O Tribunal de Justiça da Bahia (TJ-BA) deu início a procedimentos formais para avaliação e possível incorporação de uma nova ferramenta tecnológica voltada à realização de cálculos judiciais. Por meio do Decreto Judiciário nº 146/2026, publicado nesta segunda-feira (30), a Presidência da Corte criou um grupo de trabalho para estudar a ferramenta denominada “Laura”. Segundo o documento, está fase avançada de desenvolvimento e apresenta potencial de utilização em diferentes competências judiciais.
A decisão, assinada pelo desembargador José Edivaldo Rocha Rotondano, presidente do TJ-BA, atende a uma demanda de modernização tecnológica e padronização de procedimentos no âmbito do Poder Judiciário estadual.
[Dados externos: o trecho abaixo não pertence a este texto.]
Lemma mutex_impl_lock_ext rn rn' c m fr s :
  (∀ fr' s', queued s' = queued s → rn fr' s' = rn' fr' s') →
  mutex_impl_lock rn c m fr s = mutex_impl_lock rn' c m fr s.
Proof.
  intros H. unfold mutex_impl_lock, mutex_at, self_thd, current, upd_mutex. munfold.
  destruct (mutexes s !! m) as [mx|] eqn:Hm; simpl; [|done].
  destruct (own_thd mx); simpl; [|done].
  destruct (cur s !! c); simpl; [|done].
  rewrite Hm. simpl. by rewrite H.
Qed.

Lemma resume_ext rn rn' c s :
  (∀ fr' s', queued s' = queued s → rn fr' s' = rn' fr' s') →
  resume rn c s = resume rn' c s.
Proof.
  intros H. unfold resume, self_thd, current, thread_at. munfold.
  destruct (cur s !! c); simpl; [|done].
  destruct (threads s !! n); simpl; [|done].
  destruct (uc t); [done|].
  destruct (delete_last_free s) as [[] s1| |] eqn:Hd; [|done..].
  destruct fr; simpl; try done. munfold.
  rewrite (mutex_impl_lock_ext rn rn'); [done|].
  intros fr' s' Hs'. apply H. rewrite Hs'. by apply delete_last_free_queued.
Qed.

Lemma run_next_fuel_enough n : ∀ n' c fr s,
  queued s < n → queued s < n' →
  run_next_fuel n c fr s = run_next_fuel n' c fr s.
Proof.
  induction n as [|n IH]; intros [|n'] c fr s Hn Hn'; try lia.
  simpl. munfold. destruct (switch_to c fr s) as [[] s2| |] eqn:Hs; [|done..].
  apply switch_to_queued in Hs. apply resume_ext.
  intros fr' s' Hs'. apply IH; lia.
Qed.

(** [run_next] switches and then runs the thread switched to, which may
    call [run_next] again. *)
Lemma run_next_unfold c fr s :
  run_next c fr s = (switch_to c fr;; resume (run_next c) c) s.
Proof.
  unfold run_next at 1. simpl. munfold.
  destruct (switch_to c fr s) as [[] s2| |] eqn:Hs; [|done..].
  apply switch_to_queued in Hs. apply resume_ext.
  intros fr' s' Hs'. unfold run_next. apply run_next_fuel_enough; fold (queued s') (queued s); lia.
Qed.

Lemma mutex_impl_lock_fuel rn c m fr s :
  (∀ fr' s', queued s' = queued s → rn fr' s' ≠ Stuck OutOfFuel) →
  mutex_impl_lock rn c m fr s ≠ Stuck OutOfFuel.
Proof.
  intros H. unfold mutex_impl_lock, mutex_at, self_thd, current, upd_mutex. munfold.
  destruct (mutexes s !! m) as [mx|] eqn:Hm; simpl; [|done].
  destruct (own_thd mx); simpl.
  - destruct (cur s !! c); simpl; [|done].
    rewrite Hm. simpl.
    match goal with |- context [rn fr ?s0] =>
      pose proof (H fr s0 eq_refl) as Hr; destruct (rn fr s0) end; simpl; try done.
    intros [= ->]. by apply Hr.
  - by rewrite Hm.
Qed.

Lemma resume_fuel rn c s :
  (∀ fr' s', queued s' = queued s → rn fr' s' ≠ Stuck OutOfFuel) →
  resume rn c s ≠ Stuck OutOfFuel.
Proof.
  intros H. unfold resume, self_thd, current, thread_at. munfold.
  destruct (cur s !! c); simpl; [|done].
  destruct (threads s !! n); simpl; [|done].
  assert (Hd : delete_last_free s ≠ Stuck OutOfFuel).
  { unfold delete_last_free, thread_at, set_impl_ptr. munfold.
    repeat case_match; simpl; try done; by simplify_eq. }
  destruct (uc t).
  - destruct (delete_last_free s) as [[] s1| |[]] eqn:Hdel; try done.
  - destruct (delete_last_free s) as [[] s1| |[]] eqn:Hdel; try done.
    destruct fr; simpl; try done. munfold.
    pose proof (mutex_impl_lock_fuel rn c m (FCvRelock m) s1) as Hl.
    destruct (mutex_impl_lock rn c m (FCvRelock m) s1) as [[r|] s2| |[]]; try done.
    exfalso. apply Hl; [|done]. intros fr' s' Hs'. apply H. rewrite Hs'.
    by apply delete_last_free_queued.
Qed.
(** * Crypto-App: the encryption envelope protocol, checked against its code

    A shallow embedding of [src/lib/crypto.ts] and [src/lib/storage.ts].

    - JavaScript strings are sequences of UTF-16 code units ([jsstring]).
    - A [Uint8Array] / [ArrayBuffer] is a [list byte].
    - A [throw] is the [Throw] branch of [result]; the thrown object is an
      [exn].  A rejected promise is a [Throw] too: the code awaits every
      promise it makes.
    - JavaScript numbers are the integers [Z]: the numbers of an envelope
      and of a history item are iteration counts, sizes and timestamps.
    - The browser built-ins the code calls but does not define (Web Crypto,
      [JSON], [TextEncoder] / [TextDecoder], the random source) are the
      fields of the class [Platform]; what the proofs need from them are
      the classes [CipherLaws], [TamperLaws] and [JSONLaws].  The module
      [Reference] is an instance that runs.  [btoa], [atob],
      [String.prototype.trim], [String.prototype.includes] and the
      regular-expression tests are written out.
    - [Math.log2] is not computed in floating point: the product
      [length * log2 charSetSize] is kept as the pair (length, charSetSize)
      and compared exactly, see [entropy_bits]; [StrengthSpec] relates it
      to the real logarithm, and [StrengthMargins] shows that no threshold
      comparison is close enough for rounding to matter.
    - [localStorage] holds the history as the array it is the JSON text
      of, see [stored].
    - The two [crypto.subtle] calls on JSON Web Keys are the fields of
      the class [KeyPlatform], with [KeyLaws] for what the proofs need of
      them; [TagLaws] is the length of an AES-GCM ciphertext.
    - A [Uint32Array] filled by [crypto.getRandomValues] is read off the
      random bytes, low byte first.
    - The handlers of the two tabs ([EncryptTab], [DecryptTab]) and the
      strength meter ([Meter]) are functions of the [useState] values
      they read and of the storage, to the values and the storage they
      leave. *)

From Stdlib Require Import List ZArith NArith Lia Bool String Ascii.
From Stdlib Require Import Strings.Byte.
From Stdlib Require Import Sorting.Sorted.
From Stdlib Require Import ZifyNat ZifyN ZifyBool.
From Stdlib Require DecimalZ.
From Stdlib Require Reals Lra.
Import ListNotations.

Set Implicit Arguments.

(* ################################################################# *)
(** * Part I: definitions *)

(* ================================================================= *)
(** ** JavaScript values *)

Module JS.

(** A string is its sequence of UTF-16 code units. *)
Definition jsstring := list N.

(** The code units of an ASCII literal. *)
Definition js (s : string) : jsstring :=
  map N_of_ascii (list_ascii_of_string s).
Arguments js s%_string.

Definition str_eqb (a b : jsstring) : bool :=
  if list_eq_dec N.eq_dec a b then true else false.

(** What a [throw] throws.  [new Error(m)] is [ErrorObj "Error" m]; a
    [DOMException] is an [Error] instance too ([err instanceof Error]
    holds for it); [NonError] is any thrown value that is not. *)
Inductive exn :=
| ErrorObj (name message : jsstring)
| NonError.

Definition Error (message : jsstring) : exn := ErrorObj (js "Error") message.

Inductive result (A : Type) :=
| Ok (a : A)
| Throw (e : exn).
Arguments Ok {A} a.
Arguments Throw {A} e.

Definition bind {A B} (r : result A) (k : A -> result B) : result B :=
  match r with
  | Ok a => k a
  | Throw e => Throw e
  end.

(** [try { body } catch (err) { handler }] *)
Definition try_catch {A} (body : result A) (handler : exn -> result A) : result A :=
  match body with
  | Ok a => Ok a
  | Throw e => handler e
  end.

(** ECMAScript [WhiteSpace] and [LineTerminator] code points, the ones
    [String.prototype.trim] strips. *)
Definition is_js_whitespace (c : N) : bool :=
  (((9 <=? c) && (c <=? 13)) || (c =? 32) || (c =? 160) || (c =? 5760)
   || ((8192 <=? c) && (c <=? 8202)) || (c =? 8232) || (c =? 8233)
   || (c =? 8239) || (c =? 8287) || (c =? 12288) || (c =? 65279))%N.

Fixpoint trim_start (s : jsstring) : jsstring :=
  match s with
  | c :: rest => if is_js_whitespace c then trim_start rest else s
  | [] => []
  end.

Definition trim (s : jsstring) : jsstring :=
  rev (trim_start (rev (trim_start s))).

Fixpoint starts_with (needle s : jsstring) : bool :=
  match needle, s with
  | [], _ => true
  | n :: needle', c :: s' => (n =? c)%N && starts_with needle' s'
  | _ :: _, [] => false
  end.

(** [s.includes(needle)] *)
Fixpoint includes (needle s : jsstring) : bool :=
  starts_with needle s ||
  match s with
  | [] => false
  | _ :: s' => includes needle s'
  end.

(** The values [JSON.parse] can return, and [undefined] for an absent
    property.  Numbers are the integers: the only numbers an envelope
    holds are iteration counts. *)
#[warnings="-register-all"]
Inductive value :=
| VUndefined
| VNull
| VBool (b : bool)
| VNum (n : Z)
| VStr (s : jsstring)
| VArr (items : list value)
| VObj (props : list (jsstring * value)).

(** [!!v] *)
Definition truthy (v : value) : bool :=
  match v with
  | VUndefined | VNull => false
  | VBool b => b
  | VNum n => negb (n =? 0)%Z
  | VStr s => match s with [] => false | _ => true end
  | VArr _ | VObj _ => true
  end.

(** [v === 'literal'] *)
Definition strict_eq_str (v : value) (lit : jsstring) : bool :=
  match v with
  | VStr s => str_eqb s lit
  | _ => false
  end.

(** Own-property lookup in an object literal; a later duplicate key wins,
    as in [JSON.parse]. *)
Fixpoint lookup (key : jsstring) (props : list (jsstring * value)) : option value :=
  match props with
  | [] => None
  | (k, v) :: rest =>
      match lookup key rest with
      | Some v' => Some v'
      | None => if str_eqb k key then Some v else None
      end
  end.

(** [Number::toString] of a safe integer (below 2^53 in absolute value):
    its decimal digits. *)
Fixpoint uint_chars (d : Decimal.uint) : jsstring :=
  match d with
  | Decimal.Nil => []
  | Decimal.D0 d => 48 :: uint_chars d
  | Decimal.D1 d => 49 :: uint_chars d
  | Decimal.D2 d => 50 :: uint_chars d
  | Decimal.D3 d => 51 :: uint_chars d
  | Decimal.D4 d => 52 :: uint_chars d
  | Decimal.D5 d => 53 :: uint_chars d
  | Decimal.D6 d => 54 :: uint_chars d
  | Decimal.D7 d => 55 :: uint_chars d
  | Decimal.D8 d => 56 :: uint_chars d
  | Decimal.D9 d => 57 :: uint_chars d
  end%N.

Definition Number_toString (n : Z) : jsstring :=
  match Z.to_int n with
  | Decimal.Pos d => uint_chars d
  | Decimal.Neg d => 45%N :: uint_chars d
  end.

Fixpoint join (sep : jsstring) (parts : list jsstring) : jsstring :=
  match parts with
  | [] => []
  | [p] => p
  | p :: rest => p ++ sep ++ join sep rest
  end.

(** [`${v}`] throws a [TypeError]: [ToPrimitive] finds no callable
    [toString] and no [valueOf] that returns a primitive.  Of the values
    [JSON.parse] returns these are the objects with an own property
    [toString] (it is not callable, and [Object.prototype.valueOf]
    returns the object itself), and the arrays with such an object among
    their elements, which [Array.prototype.join] converts one by one. *)
Fixpoint toString_throws (v : value) : bool :=
  match v with
  | VObj props =>
      match lookup (js "toString") props with
      | Some _ => true
      | None => false
      end
  | VArr items => existsb toString_throws items
  | _ => false
  end.

End JS.
Export JS.

(* ================================================================= *)
(** ** [btoa] and [atob] *)

Module Base64.

Definition alphabet : jsstring :=
  js "ABCDEFGHIJKLMNOPQRSTUVWXYZabcdefghijklmnopqrstuvwxyz0123456789+/".

Definition b64_char (i : N) : N := nth (N.to_nat i) alphabet 0%N.

Definition b64_index (c : N) : option N :=
  if ((65 <=? c) && (c <=? 90))%N then Some (c - 65)%N
  else if ((97 <=? c) && (c <=? 122))%N then Some (c - 71)%N
  else if ((48 <=? c) && (c <=? 57))%N then Some (c + 4)%N
  else if (c =? 43)%N then Some 62%N
  else if (c =? 47)%N then Some 63%N
  else None.

(** The 6-bit groups of a byte sequence, the last one zero-filled. *)
Fixpoint sextets (bytes : list N) : list N :=
  match bytes with
  | a :: b :: c :: rest =>
      (a / 4) :: ((a mod 4) * 16 + b / 16) :: ((b mod 16) * 4 + c / 64)
        :: (c mod 64) :: sextets rest
  | [a; b] => [a / 4; (a mod 4) * 16 + b / 16; (b mod 16) * 4]
  | [a] => [a / 4; (a mod 4) * 16]
  | [] => []
  end%N.

Definition padding (n : nat) : jsstring :=
  match (n mod 3)%nat with
  | 1%nat => [61; 61]
  | 2%nat => [61]
  | _ => []
  end%N.

(** [btoa(s)]: [None] is the [InvalidCharacterError] thrown when [s] has
    a code unit above 0xFF. *)
Definition btoa (s : jsstring) : option jsstring :=
  if forallb (fun c => c <? 256)%N s
  then Some (map b64_char (sextets s) ++ padding (List.length s))
  else None.

Definition is_ascii_whitespace (c : N) : bool :=
  ((c =? 9) || (c =? 10) || (c =? 12) || (c =? 13) || (c =? 32))%N.

Definition strip_padding (data : jsstring) : jsstring :=
  if (List.length data mod 4 =? 0)%nat then
    match rev data with
    | c1 :: r1 =>
        if (c1 =? 61)%N then
          match r1 with
          | c2 :: r2 => if (c2 =? 61)%N then rev r2 else rev r1
          | [] => rev r1
          end
        else data
    | [] => data
    end
  else data.

Fixpoint indices (data : jsstring) : option (list N) :=
  match data with
  | [] => Some []
  | c :: rest =>
      match b64_index c, indices rest with
      | Some i, Some sx => Some (i :: sx)
      | _, _ => None
      end
  end.

(** Bytes of a run of 6-bit groups; the bits left over at the end are
    dropped. *)
Fixpoint unsextets (sx : list N) : list N :=
  match sx with
  | a :: b :: c :: d :: rest =>
      (a * 4 + b / 16) :: ((b mod 16) * 16 + c / 4) :: ((c mod 4) * 64 + d)
        :: unsextets rest
  | [a; b; c] => [a * 4 + b / 16; (b mod 16) * 16 + c / 4]
  | [a; b] => [a * 4 + b / 16]
  | _ => []
  end%N.

(** [atob(s)], the forgiving-base64 decode of the HTML standard: ASCII
    whitespace is removed, one or two trailing [=] are removed when the
    length is a multiple of 4, a length of 1 modulo 4 or a character
    outside the alphabet fails ([None]: [InvalidCharacterError]). *)
Definition atob (s : jsstring) : option jsstring :=
  let data := strip_padding (filter (fun c => negb (is_ascii_whitespace c)) s) in
  if (List.length data mod 4 =? 1)%nat then None
  else
    match indices data with
    | Some sx => Some (unsextets sx)
    | None => None
    end.

End Base64.
Export Base64.

(* ================================================================= *)
(** ** The browser platform *)

Module Env.

(** The built-ins [crypto.ts] calls.  A rejected promise and a thrown
    exception are both a [Throw]. *)
Class Platform := {
  (** [typeof window !== 'undefined' && 'crypto' in window && ...] *)
  crypto_available : bool;
  (** the message text the engine gives a built-in error, by error name *)
  engine_message : jsstring -> jsstring;
  (** state of the random source behind [crypto.getRandomValues] *)
  rng : Type;
  getRandomValues : nat -> rng -> list byte * rng;
  CryptoKey : Type;
  (** [importKey('raw', pw, 'PBKDF2', ...)] followed by
      [deriveKey({name: 'PBKDF2', salt, iterations, hash: 'SHA-256'}, _,
      {name: 'AES-GCM', length: 256}, ...)] *)
  subtle_deriveKey : list byte -> list byte -> Z -> result CryptoKey;
  (** [crypto.subtle.encrypt({name, iv}, key, data)] *)
  subtle_encrypt : jsstring -> list byte -> CryptoKey -> list byte -> result (list byte);
  (** [crypto.subtle.decrypt({name, iv}, key, data)] *)
  subtle_decrypt : jsstring -> list byte -> CryptoKey -> list byte -> result (list byte);
  (** [new TextEncoder().encode(s)] *)
  TextEncoder_encode : jsstring -> list byte;
  (** [new TextDecoder().decode(buffer)] *)
  TextDecoder_decode : list byte -> jsstring;
  (** [JSON.parse(text)]; [None] is its [SyntaxError] *)
  JSON_parse : jsstring -> option value;
  (** [JSON.stringify(v)] *)
  JSON_stringify : value -> jsstring;
  (** [String(n)] of a number beyond the safe integers: there
      [Number::toString] prints the digits of the nearest double, and
      from 10^21 on the exponent form, as in "1e+21" *)
  Number_toString_large : Z -> jsstring;
}.
(** C6, as amended: for a call of `update` that does not involve the
    identifier 0, whose target is the given identifier or else the active
    one: if the target is not registered the manager and the world are
    unchanged; if it is registered and the account has no auth material, or
    the request fails, the exception propagates (the manager is not
    touched); otherwise the account of the target gets the fetched record as
    `user`, keeps `pwd`, `encrypt_key` and `salt`, and every other account,
    the active identifier and the data path are unchanged. *)
Theorem update_replaces_user_only uid am w
    (Hgiven : uid ≠ Some 0) (Hactive : uid = None → _who am ≠ Some 0) :
  (dict_get (_accounts am) (target uid am) = None →
     update uid am w = (Ok am, w))
  ∧ (∀ t a, target uid am = Some t → _accounts am !! t = Some a →
       (∀ e, pcsapi a = Raise e → update uid am w = (Raise e, w))
       ∧ (∀ api e n, pcsapi a = Ok api →
            request_user_info api (w_net w) = (Raise e, n) →
            update uid am w = (Raise e, requested api n w))
       ∧ (∀ api u n, pcsapi a = Ok api →
            request_user_info api (w_net w) = (Ok u, n) →
            ∃ am', update uid am w = (Ok am', requested api n w)
              ∧ _accounts am' !! t
                = Some {| user := u; pwd := pwd a;
                          encrypt_key := encrypt_key a; salt := salt a |}
              ∧ (∀ j, j ≠ t → _accounts am' !! j = _accounts am !! j)
              ∧ _who am' = _who am ∧ _data_path am' = _data_path am)).
Proof.
  destruct (or_int_target uid am Hgiven Hactive) as [Hor Htr].
  unfold update. rewrite Hor, Htr. split.
  - intros Hnone. destruct (target uid am) as [t|]; simpl in *; [|done].
    by rewrite Hnone.
  - intros t a -> Ha. simpl. rewrite Ha.
    unfold bind, liftR, user_info, ret. split_and!.
    + by intros e ->.
    + intros api e n -> Hr. by rewrite Hr.
    + intros api u n -> Hr. rewrite Hr. eexists. split; [reflexivity|].
      simpl. split_and!; try done.
      * apply lookup_insert_eq.
      * intros j Hj. by apply lookup_insert_ne.
Qed.

(* --------------------------------------------------------------------- *)
(* 8.5 The invariant                                                       *)
(* --------------------------------------------------------------------- *)

Lemma active_registered_insert am u a :
  active_registered am →
  active_registered (set_accounts am (<[u := a]> (_accounts am))).
Proof.
  intros Hinv v Hv. simpl in *. rewrite lookup_insert.
  case_decide; [by eexists | by apply Hinv].
Qed.

(** C7: the invariant "the active identifier, if set, is a registered key"
    holds of a new manager and is preserved by `useradd`, `userdel`, `su`,
    `set_encrypt_key`, `cd` and `update`; `su` of an unregistered identifier
    raises the "No user" assertion and sets nothing, and `userdel` of the
    active identifier clears it.  An operation that raises has not touched
    the manager. *)
Theorem active_registered_invariant :
  (∀ data_path, active_registered (AccountManager_new data_path))
  ∧ (∀ am, active_registered am →
       (∀ u, active_registered (useradd u am))
       ∧ (∀ uid, active_registered (userdel uid am))
       ∧ (∀ uid am', su uid am = Ok am' → active_registered am')
       ∧ (∀ k s am', set_encrypt_key k s am = Ok am' → active_registered am')
       ∧ (∀ remotedir am', cd remotedir am = Ok am' → active_registered am')
       ∧ (∀ uid w am' w', update uid am w = (Ok am', w') →
            active_registered am'))
  ∧ (∀ uid am, _accounts am !! uid = None →
       su uid am = Raise (AssertionError (NoUser uid)))
  ∧ (∀ uid am, _who am = Some uid → _who (userdel uid am) = None).
Proof.
  split_and!.
  - intros data_path u Hu. discriminate.
  - intros am Hinv. split_and!.
    + intros u. by apply active_registered_insert.
    + intros uid v. rewrite userdel_who, userdel_accounts.
      case_decide as Hw; [discriminate|]. intros Hv.
      rewrite lookup_delete_ne; [by apply Hinv | congruence].
    + intros uid am' [Hreg ->]%su_Ok v [= <-]. done.
    + intros k s am' (u & a & _ & _ & _ & ->)%set_encrypt_key_Ok.
      by apply active_registered_insert.
    + intros remotedir am' (u & a & _ & _ & _ & ->)%cd_Ok.
      by apply active_registered_insert.
    + intros uid w am' w' [[-> _]|(t & a & api & u & _ & _ & _ & _ & _ & ->)]%update_Ok;
        [done | by apply active_registered_insert].
  - apply su_unregistered.
  - intros uid am Hw. rewrite userdel_who. by case_decide.
Qed.

End Registry.

(** On the simulated platform: the account 7 has no auth material, so
    `update(7)` raises the assertion of `pcsapi` although 7 is registered;
    no record is fetched and the identity is not replaced. *)
Lemma update_without_auth_raises :
  let am := Sim.single (Sim.anonymous_user 7) (Some 7) None in
  let w := Sim.world Sim.empty_disk true in
  _accounts am !! 7 = Some (Sim.an_account (Sim.anonymous_user 7))
  ∧ update (Some 7) am w
    = (Raise (AssertionError (AuthIsNone (Sim.an_account (Sim.anonymous_user 7)))), w)
  ∧ ¬ (∃ am' w', update (Some 7) am w = (Ok am', w')).
Proof.
  split; [reflexivity|].
  assert (update (Some 7) (Sim.single (Sim.anonymous_user 7) (Some 7) None)
            (Sim.world Sim.empty_disk true)
          = (Raise (AssertionError
                      (AuthIsNone (Sim.an_account (Sim.anonymous_user 7)))),
             Sim.world Sim.empty_disk true)) as Heq by reflexivity.
  split; [exact Heq|].
  intros (am' & w' & H). rewrite Heq in H. discriminate.
Qed.

Lemma update_replaces_user_only_witness :
  let am := Sim.single (Sim.legacy_user 7) (Some 7) None in
  let w := Sim.world Sim.empty_disk true in
  let api := {| api_bduss := "BDUSS"; api_stoken := None; api_ptoken := None;
                api_cookies := []; api_user_id := Some 7 |} in
  Some 7 ≠ Some 0
  ∧ ∃ u am',
      Sim.request api true = (Ok u, true)
      ∧ update (Some 7) am w = (Ok am', requested (P:=Sim.platform) api true w)
      ∧ _accounts am' !! 7
        = Some {| user := u; pwd := "/a/b";
                  encrypt_key := Some "key"; salt := Some "salt" |}
      ∧ _who am' = Some 7.
Proof.
  intros am w api. split; [discriminate|].
  destruct (update_replaces_user_only (P:=Sim.platform) (Some 7) am w)
    as [_ H]; [discriminate | discriminate |].
  destruct (H 7 (Sim.an_account (Sim.legacy_user 7)) eq_refl eq_refl)
    as (_ & _ & H3).
  destruct (H3 api _ true eq_refl eq_refl) as (am' & Hup & Hacc & _ & Hwho & _).
  eexists _, am'. split; [reflexivity|].
  split; [exact Hup|]. split; [exact Hacc | exact Hwho].
Defined.

Lemma active_registered_invariant_witness :
  active_registered (Sim.with_zero (Some 5))
  ∧ active_registered (useradd (Sim.current_user 9) (Sim.with_zero (Some 5)))
  ∧ active_registered (userdel 5 (Sim.with_zero (Some 5)))
  ∧ su 9 (Sim.with_zero (Some 5)) = Raise (AssertionError (NoUser 9))
  ∧ _who (userdel 5 (Sim.with_zero (Some 5))) = None.
Proof.
  assert (active_registered (Sim.with_zero (Some 5))) as Hinv.
  { intros u [= <-]. by eexists. }
  destruct (active_registered_invariant (P:=Sim.platform))
    as (_ & Hpres & Hsu & Hdel).
  destruct (Hpres _ Hinv) as (Hadd & Hrm & _).
  split; [exact Hinv|]. split; [apply Hadd|]. split; [apply Hrm|].
  split; [apply Hsu; reflexivity | apply Hdel; reflexivity].
Defined.

(* --------------------------------------------------------------------- *)
(* 8.6 save                                                                *)
(* --------------------------------------------------------------------- *)

Section Persistence.
Context {P : Platform}.

(** `save` acts on the file system only. *)
Lemma save_frame data_path am w r w' :
  save data_path am w = (r, w') →
  w_net w' = w_net w ∧ w_requests w' = w_requests w
  ∧ w_console w' = w_console w.
Proof.
  unfold save, bind, liftR, io_exists, io_mkdir, io_write, ret.
  destruct (truthy_path (or_path data_path (_data_path am))); simpl;
    [|by intros [= <- <-]].
  destruct (or_path data_path (_data_path am)) as [q|]; [|by intros [= <- <-]].
  destruct (Path_expanduser q) as [p'|e]; [|by intros [= <- <-]].
  destruct (Path_exists (Path_parent p') (w_fs w)); simpl.
  - destruct (write_file p' (pickle_dumps am) (w_fs w)) as [r1 fs1].
    by intros [= <- <-].
  - destruct (Path_mkdir (Path_parent p') (w_fs w)) as [[[]|e] fs1]; simpl;
      [|by intros [= <- <-]].
    destruct (write_file p' (pickle_dumps am) fs1) as [r1 fs2].
    by intros [= <- <-].
Qed.

(** A `save` that returns has resolved a true path, expanded it and written
    the pickle of the manager there. *)
Lemma save_Ok data_path am w w' :
  save data_path am w = (Ok tt, w') →
  ∃ q p' fs1,
    or_path data_path (_data_path am) = Some q
    ∧ truthy_path (Some q) = true
    ∧ Path_expanduser q = Ok p'
    ∧ write_file p' (pickle_dumps am) fs1 = (Ok tt, w_fs w').
Proof.
  unfold save, bind, liftR, io_exists, io_mkdir, io_write, ret.
  destruct (truthy_path (or_path data_path (_data_path am))) eqn:Ht; simpl;
    [|discriminate].
  destruct (or_path data_path (_data_path am)) as [q|]; [|discriminate].
  destruct (Path_expanduser q) as [p'|e] eqn:Hp; [|discriminate].
  destruct (Path_exists (Path_parent p') (w_fs w)); simpl.
  - destruct (write_file p' (pickle_dumps am) (w_fs w)) as [r1 fs1] eqn:Hw.
    intros [= -> <-]. by exists q, p', (w_fs w).
  - destruct (Path_mkdir (Path_parent p') (w_fs w)) as [[[]|e] fs1]; simpl;
      [|discriminate].
    destruct (write_file p' (pickle_dumps am) fs1) as [r1 fs2] eqn:Hw.
    intros [= -> <-]. by exists q, p', fs1.
Qed.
A instituição do grupo de trabalho foi precedida de manifestações de unidades técnicas que apontaram a necessidade de uma análise multidisciplinar estruturada, considerando que a adoção da nova solução impacta diretamente rotinas judiciais, fluxos operacionais e a infraestrutura de tecnologia da informação.
De acordo com a publicação, o grupo de trabalho terá como atribuições centrais a análise técnica das funcionalidades e requisitos operacionais da ferramenta “Laura”, a avaliação de sua aderência às especificidades das diversas áreas de competência do Tribunal, como as varas cível, criminal, fazendária e os Juizados Especiais, bem como a proposição de ajustes, melhorias e parametrizações que se mostrarem necessárias.
Caberá ainda ao colegiado avaliar os impactos organizacionais e tecnológicos decorrentes de uma futura implantação, além de elaborar diretrizes para uma eventual implementação gradual ou integral da ferramenta, culminando na produção de um relatório final com conclusões e recomendações.
A composição do grupo foi definida de forma a contemplar múltiplas perspectivas institucionais. Integram o colegiado, no mínimo, um magistrado indicado pela Presidência para atuar como coordenador, os juízes assessores especiais da Presidência para Assuntos Institucionais e para o Eixo de Tecnologia da Informação, além de magistrados com atuação nas áreas cível, criminal, fazendária e nos Juizados Especiais.
Também participam representantes da Secretaria Judiciária, da Secretaria de Tecnologia da Informação e Modernização e da Coordenação dos Juizados Especiais. O ato prevê, ainda, a possibilidade de convite a outros magistrados e servidores para colaborarem conforme a necessidade dos trabalhos.
O prazo estabelecido para a conclusão das atividades é de 180 dias, contados a partir da publicação do decreto, ocorrida nesta segunda. A indicação nominal dos membros titulares será formalizada posteriormente por ato específico da Presidência.